Feeling lost in the sea of marketing automation tools, customer communication platforms, and whatnot? Want to choose the right tool for your SaaS but you’re afraid that you’ll end up with something that’s a bad fit and be stuck with it for ages? Liked a tool, but you have read horror stories about startups having to pay a small fortune to afford it?
Don’t worry; we’ve all been there.
In this post, I’ll try to provide a holistic overview of the marketing automation landscape and give you some practical tips on how to approach your evaluation process. By the end of the piece, you should have a clear idea on what tool you’re looking for, what questions to ask the sales reps you talk to on demo calls, and learn the most common mistakes SaaS businesses make when choosing a marketing automation tool for the first time.
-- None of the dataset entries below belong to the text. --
Lemma silently_finish submitted limits :
  silently (E := E) (finish_submitted_intent base submitted limits) (fun r =>
    lr_input_amount r = su_input_amount submitted /\
    fulfilled (tq_quote (su_selected submitted)) (su_to submitted) (lr_output_amount r)).
Proof.
  unfold finish_submitted_intent, wait_for_fulfillment. eapply silently_bind; [apply silently_instant|]. intros t0 _.
  eapply silently_bind.
  { eapply silently_bind; [apply silently_instant|]. intros t1 _. eapply silently_bind; [apply silently_wall_clock|].
    intros t2 _. apply silently_fulfillment. }
  intros output (Hv & status & body & e & e' & Hget & Hid & Hst & Hout). eapply silently_bind; [apply silently_instant|].
  intros t3 _. eapply silently_bind; [apply silently_lift|]. intros amount Ha. apply silently_ret. split; [done|].
  unfold validate_status_output in Hv. apply result_bind_ok in Hv as (u & Hok%ensure_ok_ok & Hv).
  apply andb_prop in Hok as [Hc%bool_decide_eq_true Ht]. rewrite Ha in Hv. simpl in Hv.
  apply result_bind_ok in Hv as (minimum & Hm & Hle%ensure_ok_ok). apply Z.leb_le in Hle.
  by exists status, body, output, minimum, e, e'.
Qed.

(** A leg that returned: the service offered a quote for it, its deposit was
    handed over, and the service reported that quote done. *)
Definition leg_done (leg : LegExecution) (res : LegResult) (t : list intent_event) : Prop :=
  exists q, for_leg leg q /\ quoted_input q (lr_input_amount res) /\
    affordable (le_from leg) (le_max_input_amount leg) (lr_input_amount res) /\
    deposited (le_from leg) (le_settlement_contract leg) q t /\ fulfilled q (le_to leg) (lr_output_amount res).

Definition within_leg (leg : LegExecution) (t : list intent_event) : Prop :=
  leg_trace (for_leg leg) (le_from leg) (le_settlement_contract leg) (le_max_input_amount leg) t.

Lemma leaves_leg leg limits :
  leaves (E := E) (execute_leg jittered base chains signer wallet leg limits) (fun r t rs =>
    rs = [] /\ within_leg leg t /\ forall res, r = Ok res -> leg_done leg res t).
Proof.
  assert (within_leg leg []) as Hnil by apply leg_trace_nil.
  unfold execute_leg, submit_leg. eapply (leaves_bind _ _ (fun r t rs => rs = [] /\ within_leg leg t /\
    forall su, r = Ok su -> su_to su = le_to leg /\ for_leg leg (tq_quote (su_selected su)) /\
      checked_quote (le_from leg) (le_settlement_contract leg) (le_max_input_amount leg) (tq_quote (su_selected su))
        (su_input_amount su) /\
      deposited (le_from leg) (le_settlement_contract leg) (tq_quote (su_selected su)) t)).
  - eapply leaves_after; [apply silently_instant|done|]. intros t0 _.
    eapply leaves_after; [apply silently_quote_for_execution|done|].
    intros [selected input] [Hoffer Hq]. eapply leaves_weaken; [by eapply (leaves_selected_leg (for_leg leg))|].
    intros r t rs (-> & Ht & Hsu). split; [done|]. split; [done|]. intros su Hr.
    by destruct (Hsu su Hr) as (-> & -> & -> & Hd).
  - by intros e t rs (-> & Ht & _).
  - intros su t rs (-> & Ht & Hsu). eapply leaves_weaken; [apply silently_finish|].
    intros r t' rs (-> & -> & Hr). rewrite !app_nil_r. split; [done|]. split; [done|]. intros res ->.
    destruct (Hr _ eq_refl) as [Hin Hf]. destruct (Hsu su eq_refl) as (Hto & Hoffer & Hq & Hd). rewrite Hto in Hf.
    exists (tq_quote (su_selected su)). rewrite Hin. destruct Hq as (? & _ & ?). done.
Qed.

Lemma leaves_planned_leg plan limits :
  leaves (E := E) (execute_planned_leg jittered base chains signer wallet plan limits) (fun r t rs =>
    rs = [] /\ leg_trace (eq (tq_quote (lp_quote plan))) (lp_from plan) (lp_settlement_contract plan) None t /\
    forall res, r = Ok res -> fulfilled (tq_quote (lp_quote plan)) (lp_to plan) (lr_output_amount res)).
Proof.
  unfold execute_planned_leg. pose proof (leg_trace_nil (eq (tq_quote (lp_quote plan))) (lp_from plan) (lp_settlement_contract plan) None) as Hnil.
  eapply leaves_after; [apply silently_lift|done|]. intros u Hv. eapply leaves_after; [apply silently_lifetime|done|]. intros _ _.
  eapply leaves_after; [apply silently_lift|done|]. intros input Hi. eapply leaves_after; [apply silently_lift|done|]. intros u1 _.
  eapply leaves_after; [apply silently_lift|done|]. intros settlement Ha.
  eapply leaves_after; [apply silently_ensure|done|]. intros _ Hs%Z.eqb_eq. subst settlement.
  eapply leaves_after; [apply silently_instant|done|]. intros t0 _.
  eapply leaves_bind; [eapply (leaves_selected_leg (eq (tq_quote (lp_quote plan))) _ _ _ None); [done|]|..].
  - split; [done|]. split; [done|]. split; [exact (validate_quote_spendable _ _ _ _ _ _ _ Hv Hi)|done].
  - by intros e t rs (-> & Ht & _).
  - intros su t rs (-> & Ht & Hsu). eapply leaves_weaken; [apply silently_finish|].
    intros r t' rs (-> & -> & Hr). rewrite !app_nil_r. split; [done|]. split; [done|]. intros res ->.
    destruct (Hr _ eq_refl) as [_ Hf]. destruct (Hsu su eq_refl) as (Hs1 & Hs2 & _). by rewrite Hs1, Hs2 in Hf.
Qed.

(** The two legs of a round trip; the second one starts when the first is done. *)
Definition round_trip_trace (plan : RoutePlan) (t : list intent_event) : Prop :=
  exists t1 t2, t = t1 ++ t2 /\ within_leg (forward_leg wallet plan) t1 /\
    (t2 = [] \/ exists forward leg, leg_done (forward_leg wallet plan) forward t1 /\
       reverse_leg wallet plan forward = Ok leg /\ within_leg leg t2).

Lemma leaves_push r : leaves (E := E) (push_result r) (fun _ t rs => t = [] /\ rs = [r]).
Proof. intros s. exists [], [r]. by rewrite app_nil_r. Qed.
(** C21: a run that may use some chains only sends on these.  Every transaction that
    a quote, a send, a round trip, a sweep or a traffic run hands to the sender
    is for a chain of the configuration file whose name or Axelar id is in the
    list, whatever the RFQ service offers and whatever route was named. *)
Theorem restricted_run_stays_inside {E : Type} `{PoolNode E, IntentNode E, EvmLib, CosmosAccounts, ConfigLib, IntentLib, !ApproveBytes,
    !ShuffleLaw E} jittered env_var args :
  ia_allowed_chains args <> [] ->
  (forall route sender recipient json,
     only (permitted (E := E) args) (quote jittered env_var args route sender recipient json) (fun _ => True)) /\
  (forall route recipient, only (permitted (E := E) args) (send jittered env_var args route recipient) (fun _ => True)) /\
  (forall route, only (permitted (E := E) args) (roundtrip jittered env_var args route) (fun _ => True)) /\
  (forall fuel sw, sw_runtime sw = args -> only (permitted (E := E) args) (sweep jittered env_var fuel sw) (fun _ => True)) /\
  (forall fuel ta, ta_runtime ta = args -> only (permitted (E := E) args) (traffic jittered env_var fuel ta) (fun _ => True)).
Proof.
  intros Ha. split; [|split; [|split; [|split]]].
  - intros route sender recipient json. unfold quote. eapply only_bind; [by apply only_silently, silently_prepare|]. intros rt Hrt.
    eapply only_bind; [apply only_silently, silently_lift|]. intros _ _. cbv zeta.
    eapply only_bind; [apply only_silently, silently_discover|]. intros di Hd.
    eapply only_bind; [apply only_silently, silently_plan_send|]. intros plan Hp.
    destruct (json || _); [by apply only_silently, silently_ret|]. eapply only_bind; [by apply only_prompt|]. intros [] _; simpl;
      [|by apply only_silently, silently_ret]. eapply only_bind; [apply only_silently, silently_lock|]. intros _ _.
    eapply (only_bind _ _ _ (fun _ => True)); [|intros r _; by apply only_silently, silently_ret].
    eapply only_weaken; [by apply only_planned_leg|exact Hrt|done].
  - intros route recipient. unfold send. eapply only_bind; [by apply only_silently, silently_prepare|]. intros rt Hrt.
    eapply only_bind; [apply only_silently, silently_lift|]. intros _ _.
    eapply only_bind; [apply only_silently, silently_discover|]. intros di Hd.
    eapply only_bind; [apply only_silently, silently_plan_send|]. intros plan Hp.
    eapply (only_bind _ _ _ (fun _ => True)).
    { unfold confirm_execution. destruct (ir_auto_confirm rt); [by apply only_silently, silently_ret|].
      eapply only_bind; [by apply only_prompt|]. intros yes _. eapply only_silently, silently_weaken; [apply silently_ensure|done]. }
    intros _ _. eapply only_bind; [apply only_silently, silently_lock|]. intros _ _.
    eapply only_weaken; [by apply only_planned_leg|exact Hrt|done].
  - intros route. unfold roundtrip. eapply only_bind; [by apply only_silently, silently_prepare|]. intros rt Hrt.
    eapply only_bind; [apply only_silently, silently_lift|]. intros _ _.
    eapply only_bind; [apply only_silently, silently_discover|]. intros di Hd.
    eapply only_bind; [apply only_silently, silently_plan_roundtrip|]. intros plan Hp.
    eapply only_bind; [apply only_silently, silently_lock|]. intros _ _. eapply only_bind; [by apply only_modify|]. intros _ _.
    eapply (only_bind _ _ _ (fun _ => True)); [|intros _ _; apply only_silently, silently_look].
    eapply only_weaken; [by apply only_round_trip|exact Hrt|done].
  - intros fuel sw <-. unfold sweep. eapply only_bind; [by apply only_silently, silently_prepare|]. intros rt Hrt.
    eapply (only_bind _ _ _ (fun _ => True)).
    { destruct (sw_dry_run sw); apply only_silently; [by apply silently_ret|apply silently_lock]. }
    intros _ _. eapply only_bind; [by apply only_modify|]. intros _ _. eapply only_weaken; [apply only_sweep_loop|exact Hrt|done].
  - intros fuel ta <-. unfold traffic. eapply only_bind; [by apply only_silently, silently_prepare|]. intros rt Hrt.
    eapply only_bind; [apply only_silently, silently_lock|]. intros _ _.
    eapply only_bind; [apply only_silently, silently_instant|]. intros now _. cbv zeta.
    eapply only_bind; [by apply only_modify|]. intros _ _.
    eapply (only_bind _ _ _ (fun _ => True)); [|intros r _; apply only_silently, silently_look].
    eapply only_weaken; [apply only_traffic_loop|exact Hrt|done].
Qed.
Let’s dive in!
What’s a marketing automation tool?
For this guide, I’m calling a marketing automation tool every tool that can be used to communicate with your leads, users, and customers via automated email, in-app messages, push, etc. AND automate tasks across your marketing stack (for example, “When a user hasn’t logged in in our app for more than 30 days → Add them to our CRM”).
I know this is a broad range of use cases. I’m purposefully keeping this description vague because I want to give you a top-level overview of the market and cover as many tools as possible.
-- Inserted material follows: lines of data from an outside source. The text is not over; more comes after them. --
Lemma prepare_spec tx sd :
  hoare (held sd) (prepare jittered tx)
    (fun env s => prepared_from sd (ln_sender s) /\ ns_stopped (ps_state (ln_sender s)) = ns_stopped (ps_state sd) /\
                  prepared_for (ln_sender s) tx env)
    (fun s => prepared_from sd (ln_sender s)).
Proof.
  unfold prepare. eapply hoare_bind; [apply hoare_sender|]. intros sd0. apply hoare_pure. intros ->.
  eapply (hoare_bind _ _ (fun next s => exists sd1, prepared_from sd sd1 /\ ns_stopped (ps_state sd1) = ns_stopped (ps_state sd) /\
    ns_next (ps_state sd1) = Some next /\ held sd1 s)).
  { destruct (ns_next (ps_state sd)) as [n|] eqn:Hn.
    - eapply hoare_post; [apply hoare_ret|]. intros a s [-> Hs]. by exists sd.
    - eapply hoare_bind; [apply hoare_reading; [apply quietly_starting_nonce|by intros s ->]|]. intros n. apply hoare_pure.
      intros _. eapply hoare_bind; [apply hoare_edit|]. intros u. eapply hoare_post; [apply hoare_ret|]. intros a s [-> Hs].
      exists (edit_state (set_next (Some n)) sd). split; [by apply prepare_first_nonce|done]. }
  intros next. apply hoare_exists. intros sd1. apply hoare_pure. intros Hp. do 2 (apply hoare_pure; intros ?).
  assert (forall s, held sd1 s -> prepared_from sd (ln_sender s)) as Hfrom by (by intros s ->).
  eapply hoare_bind; [apply hoare_reading; [by apply (filled (ps_endpoints sd) (ps_signer sd) (pt_request tx) next)|done]|].
  intros env. apply hoare_pure. intros [Hsigned Hnonce]. eapply hoare_bind; [apply hoare_sender|]. intros sd2. apply hoare_pure. intros ->.
  destruct (exceeds _ _).
  { eapply hoare_bind; [apply hoare_edit|]. intros u. apply hoare_throw. by intros s ->. }
  eapply hoare_bind; [apply hoare_reading; [apply quietly_balances|done]|]. intros [native tokens]. apply hoare_pure. intros _.
  eapply hoare_bind; [by apply hoare_lift|]. intros u. apply hoare_pure. intros Hfund.
  eapply (hoare_bind _ _ (fun _ => held sd1)); [by intros s Hs|]. intros s0.
  eapply hoare_bind; [by apply hoare_ensure|]. intros v. apply hoare_pure. intros _.
  eapply hoare_post; [apply hoare_ret|]. intros a s [-> Hs]. unfold held in Hs. rewrite Hs. split; [done|]. split; [done|].
  assert (ps_signer sd1 = ps_signer sd) as Hsg by apply Hp. split; [by rewrite Hsg|].
  split; [congruence|]. unfold check_funding in Hfund. apply result_bind_ok in Hfund as (w & Hb%ensure_ok_ok & _).
  apply negb_true_iff in Hb. by apply exceeds_false.
Qed.

(** ** Broadcasting *)

Definition about (env : TxEnvelope) (ev : event) : Prop := match ev with Broadcast _ e _ => e = env | Asked _ _ _ => True end.

Lemma broadcast_lost_spec pool_of sd env :
  ps_endpoints pool_of <> [] ->
  hoare (held sd) (broadcast_lost jittered pool_of env)
    (fun _ s => exists new, ln_sender s = set_log (new ++ ps_log sd) sd /\ Forall (about env) new /\ Exists (broadcast_of env) new)
    (fun _ => False).
Proof.
  intros Hpool s Hs. unfold broadcast_lost, attempt, on_endpoints, mbind, M_bind.
  destruct (broadcast_raw_log jittered (ps_endpoints pool_of) env (mkPool (ln_env s) (ps_log (ln_sender s))) Hpool)
    as (new & Hl & Hof & Hne & _).
  assert (Forall (about env) new) as Habout by (eapply Forall_impl; [|exact Hof]; by intros []).
  assert (Exists (broadcast_of env) new) as Hex by (destruct Hof; [done|by constructor]).
  destruct (broadcast_raw jittered (ps_endpoints pool_of) env _) as [[h|e] p]; cbn [snd pl_log] in Hl.
  - exists new. simpl. by rewrite Hl, Hs.
  - destruct (tx_known_log jittered (ps_endpoints pool_of) (tx_hash env) (mkPool (pl_env p) (pl_log p))) as (asks & known & Heq & Hasks & _).
    simpl. rewrite Heq. exists (asks ++ new). simpl. rewrite Hl, Hs, app_assoc. split; [done|]. split.
    + apply Forall_app. split; [|done]. eapply Forall_impl; [|exact Hasks]. by intros [].
    + apply Exists_app. by right.
Qed.

Lemma wire_app log new sd :
  wire (set_log (new ++ log) sd) = omap (fun ev => match ev with Broadcast _ env _ => Some env | Asked _ _ _ => None end) new ++ wire (set_log log sd).
Proof. unfold wire. simpl. apply omap_app. Qed.

(** One more envelope, at the next nonce. *)
Lemma orderly_push sd envs env new sd' :
  orderly sd envs -> ns_stopped (ps_state sd) = None -> ns_next (ps_state sd) = Some (tx_nonce env) ->
  Forall (about env) new -> Exists (broadcast_of env) new ->
  ps_endpoints sd' = ps_endpoints sd -> ps_log sd' = new ++ ps_log sd ->
  ps_stopped sd' = bool_decide (is_Some (ns_stopped (ps_state sd'))) ->
  (ns_stopped (ps_state sd') = None -> ns_next (ps_state sd') = Some (tx_nonce env + 1)) ->
  orderly sd' (envs ++ [env]).
Proof.
  intros [Hpool Hwire (start & Hmap & Hnext) Hflag] Hrun Hn Habout Hex Hep Hlog Hflag' Hnext'. split.
  - by rewrite Hep.
  - intros e. unfold wire in *. rewrite Hlog, omap_app, elem_of_app, (Hwire e), elem_of_app, list_elem_of_singleton.
    split; [|intros [? | ->]; [by right|left]].
    + intros [(ev & Hin & Hev)%list_elem_of_omap|?]; [right|by left]. rewrite list.Forall_forall in Habout.
      specialize (Habout ev Hin). destruct ev; [simpl in *; congruence|done].
    + apply list.Exists_exists in Hex as (ev & Hin & Hev). apply list_elem_of_omap. exists ev. split; [done|].
      destruct ev; [by simpl in *; subst|done].
  - rewrite length_app. simpl. rewrite Nat.add_1_r. destruct (decide (envs = [])) as [->|Hne].
    + exists (tx_nonce env). split; [done|]. simpl. intros Hs _. by rewrite (Hnext' Hs).
    + specialize (Hnext Hrun Hne). rewrite Hn in Hnext. injection Hnext as Hnext. exists start. split.
      * rewrite map_app, Hmap, seqZ_S. simpl. by rewrite Hnext.
      * intros Hs _. rewrite (Hnext' Hs). f_equal. lia.
  - done.
Qed.

Lemma prepared_orderly sd sd' envs :
  prepared_from sd sd' -> ns_stopped (ps_state sd') = ns_stopped (ps_state sd) -> orderly sd envs -> orderly sd' envs.
Proof.
  intros ((Hep & _) & Hlog & _ & Hfl & _ & _ & _ & Hkeep) Hst [Hpool Hwire (start & Hmap & Hnext) Hflag]. split.
  - by rewrite Hep.
  - unfold wire in *. by rewrite Hlog.
  - exists start. split; [done|]. rewrite Hst. intros Hs Hne. rewrite Hkeep; [by apply Hnext|]. rewrite (Hnext Hs Hne). by eexists.
  - by rewrite Hfl, Hst.
Qed.

(** A prepare that failed may have stopped the sender. *)
Lemma failed_orderly sd sd' envs :
  prepared_from sd sd' -> ns_stopped (ps_state sd) = None -> orderly sd envs ->
  orderly (set_flag (bool_decide (is_Some (ns_stopped (ps_state sd')))) sd') envs.
Proof.
  intros ((Hep & _) & Hlog & _ & _ & _ & _ & _ & Hkeep) Hrun [Hpool Hwire (start & Hmap & Hnext) _]. split; simpl.
  - by rewrite Hep.
  - unfold wire in *. simpl. by rewrite Hlog.
  - exists start. split; [done|]. intros _ Hne. rewrite Hkeep; [by apply Hnext|]. rewrite (Hnext Hrun Hne). by eexists.
  - done.
Qed.

Lemma budget_frame paid total sd sd' :
  ps_limits sd' = ps_limits sd -> ns_gas_reserved (ps_state sd') = ns_gas_reserved (ps_state sd) ->
  ns_gas_spent (ps_state sd') = ns_gas_spent (ps_state sd) -> within_budget paid total sd -> within_budget paid total sd'.
Proof. unfold within_budget. intros -> -> -> Hb. exact Hb. Qed.
Lemma budget_less paid total total' sd : total' <= total -> within_budget paid total sd -> within_budget paid total' sd.
Proof. intros Ht Hb cap Hc Hlt. destruct (Hb cap Hc Hlt) as (?&?&?&?). lia. Qed.

Lemma budget_reserve paid total sd tx env sd' :
  within_budget paid total sd -> prepared_for sd tx env -> ps_limits sd' = ps_limits sd ->
  ns_gas_reserved (ps_state sd') = saturating_add 256 (ns_gas_reserved (ps_state sd)) (gas_of env) ->
  ns_gas_spent (ps_state sd') = ns_gas_spent (ps_state sd) -> within_budget paid (gas_of env + total) sd'.
Proof.
  intros Hb (_ & _ & Hroom) Hlim Hres Hsp. intros cap. rewrite Hlim, Hres, Hsp. intros Hc Hlt. destruct (Hb cap Hc Hlt) as (?&?&?&?).
  specialize (Hroom cap Hc). pose proof (gas_of_range env). unfold saturating_add in *. lia.
Qed.

(** What [broadcast] does to a sender that was [orderly]. *)
Definition broadcast_post sd envs (tx : PipelineTransaction) (r : PipelineError + PendingDeposit) sd' : Prop :=
  same_sender sd sd' /\
  match r with
  | inl (NotSent _) => orderly sd' envs /\ forall paid total, within_budget paid total sd -> within_budget paid total sd'
  | inl (Uncertain _) => exists env, orderly sd' (envs ++ [env]) /\ signed_for (E := E) (ps_signer sd) (pt_request tx) env /\
      forall paid total, within_budget paid total sd -> within_budget paid total sd'
  | inr pending => exists env, orderly sd' (envs ++ [env]) /\ signed_for (E := E) (ps_signer sd) (pt_request tx) env /\
      pd_hash pending = tx_hash env /\
      pd_gas_reserved pending = gas_of env /\ pd_amount pending = pt_amount tx /\
      forall paid total, within_budget paid total sd -> within_budget paid (gas_of env + total) sd'
  end.

(** The sender after the envelope was put on the wire. *)
Definition sent_post sd envs env sd' : Prop :=
  orderly sd' (envs ++ [env]) /\ same_sender sd sd' /\
  forall paid total, within_budget paid total sd -> within_budget paid (gas_of env + total) sd'.

Lemma sent_after sd sd1 envs env tx new sd' :
  prepared_from sd sd1 -> ns_stopped (ps_state sd1) = None -> prepared_for sd1 tx env -> orderly sd1 envs ->
  Forall (about env) new -> Exists (broadcast_of env) new ->
  let sd2 := edit_state (reserve (mkPending (tx_hash env) (gas_of env) (pt_token tx) (pt_amount tx))) sd1 in
  same_sender sd2 sd' -> ps_log sd' = new ++ ps_log sd2 ->
  ns_gas_reserved (ps_state sd') = ns_gas_reserved (ps_state sd2) -> ns_gas_spent (ps_state sd') = ns_gas_spent (ps_state sd2) ->
  ps_stopped sd' = bool_decide (is_Some (ns_stopped (ps_state sd'))) ->
  (ns_stopped (ps_state sd') = None -> ns_next (ps_state sd') = Some (tx_nonce env + 1)) ->
  sent_post sd envs env sd'.
Proof.
  intros ((Hs1 & Hs2 & Hs3 & Hs4) & _ & _ & _ & Hres & Hsp & _) Hst Hfor Ho1 Habout Hex sd2 (He1 & He2 & He3 & He4) Hlog Hr' Hsp' Hfl Hnx.
  split; [|split].
  - eapply (orderly_push sd1 envs env new); try done. apply Hfor.
  - unfold same_sender. rewrite He1, He2, He3, He4. done.
  - intros paid total Hb. eapply (budget_reserve paid total sd1); [by apply (budget_frame paid total sd)|done..].
Qed.

Lemma broadcast_spec tx sd envs :
  orderly sd envs ->
  hoare (held sd) (broadcast jittered tx) (fun r s => broadcast_post sd envs tx r (ln_sender s)) (fun _ => False).
Proof.
  intros Ho. unfold broadcast. eapply hoare_bind; [apply hoare_sender|]. intros sd0. apply hoare_pure. intros ->.
  destruct (ns_stopped (ps_state sd)) as [reason|] eqn:Hrun.
  { eapply hoare_post; [apply hoare_ret|]. intros r s [-> ->]. split; [done|]. by split. }
  eapply hoare_bind; [apply hoare_attempt, prepare_spec|]. intros [env|error]; simpl.
  2: { apply (hoare_pre _ (fun s => exists sd1, prepared_from sd sd1 /\ held sd1 s)); [|intros s Hp; by exists (ln_sender s)].
    apply hoare_exists. intros sd1. apply hoare_pure. intros Hp. eapply hoare_bind; [apply hoare_edit|]. intros u.
    eapply hoare_post; [apply hoare_ret|]. intros r s [-> ->]. pose proof (failed_orderly _ _ _ Hp Hrun Ho) as Ho'.
    destruct Hp as (Hsame & _ & _ & _ & Hres & Hsp & _). split; [done|]. split; [done|]. intros paid total. by apply budget_frame; [apply Hsame|..]. }
  apply (hoare_pre _ (fun s => exists sd1, (prepared_from sd sd1 /\ ns_stopped (ps_state sd1) = ns_stopped (ps_state sd) /\
    prepared_for sd1 tx env) /\ held sd1 s)); [|intros s Hp; by exists (ln_sender s)].
  apply hoare_exists. intros sd1. apply hoare_pure. intros (Hp & Hst & Hfor).
  pose proof (prepared_orderly _ _ _ Hp Hst Ho) as Ho1. rewrite Hrun in Hst.
  eapply hoare_bind; [apply hoare_edit|]. intros u.
  eapply hoare_bind; [eapply hoare_conseq; [apply (broadcast_lost_spec sd)| | |done]|]; [apply Ho|by intros s Hs|by intros a s Hs|].
  intros lost. apply hoare_exists. intros new. set (sd2 := edit_state _ sd1).
  apply (hoare_pre _ (fun s => (Forall (about env) new /\ Exists (broadcast_of env) new) /\ held (set_log (new ++ ps_log sd1) sd2) s));
    [|by intros s (? & ? & ?)]. apply hoare_pure. intros [Habout Hex].
  assert (forall sd', sent_post sd envs env sd' ->
    broadcast_post sd envs tx (inr (mkPending (tx_hash env) (gas_of env) (pt_token tx) (pt_amount tx))) sd' /\
    broadcast_post sd envs tx (inl (Uncertain "broadcast uncertain")) sd') as Hpost.
  { intros sd' (Hs1 & Hs2 & Hs3). destruct Hfor as [Hsigned _]. replace (ps_signer sd1) with (ps_signer sd) in Hsigned by (symmetry; apply Hp).
    split; (split; [done|]); exists env; [done|]. do 2 (split; [done|]). intros paid total Hb.
    apply (budget_less paid (gas_of env + total)); [pose proof (gas_of_range env); lia|by apply Hs3]. }
  destruct lost.
  - unfold halt. eapply hoare_bind; [apply hoare_edit|]. intros v. eapply hoare_post; [apply hoare_ret|]. intros r s [-> ->].
    apply Hpost. by eapply (sent_after sd sd1 envs env tx new).
  - eapply hoare_bind; [apply hoare_edit|]. intros v. eapply hoare_bind; [apply hoare_sender|]. intros sd3. apply hoare_pure.
    intros ->. eapply (hoare_bind _ _ (fun _ s => sent_post sd envs env (ln_sender s))).
    + simpl. unfold checked_add, checked. destruct (in_width 64 (tx_nonce env + 1)).
      * eapply hoare_post; [apply hoare_ret|]. intros r s [_ ->]. eapply (sent_after sd sd1 envs env tx new); try done.
        simpl. destruct Ho1 as [_ _ _ ->]. done.
      * unfold halt. eapply hoare_post; [apply hoare_edit|]. intros r s ->. by eapply (sent_after sd sd1 envs env tx new).
    + intros w. eapply (hoare_bind _ _ (fun _ s => sent_post sd envs env (ln_sender s))).
      { intros s ([] & Hss & Hbs). by split; [split|]. }
      intros x. eapply hoare_post; [apply hoare_ret|]. intros r s (-> & Hs). by apply Hpost.
Qed.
The truth is that every company and team calls these tools with different names. I’ve seen email companies branding themselves as “customer messaging platforms”, and I’ve seen people calling sophisticated platforms “email marketing providers”.
It doesn’t really matter what you call them, as long as your whole team is on the same page and understands that you’re evaluating the same type of tool.
Which leads us to the next question:
How to evaluate a marketing automation tool?
Here’s the process I recommend to our potential customers:
Step 1: Start with your short-term goal but keep your long-term strategy in mind.
You’re paying a tool to solve a problem you have in your SaaS business. The bigger the problem, the bigger your allocated budget for that tool would be.
Start with 1 to 3 most critical problems that you want to solve in your business. I encourage you to target problems that span across one stage of the funnel rather than trying to fix your whole funnel.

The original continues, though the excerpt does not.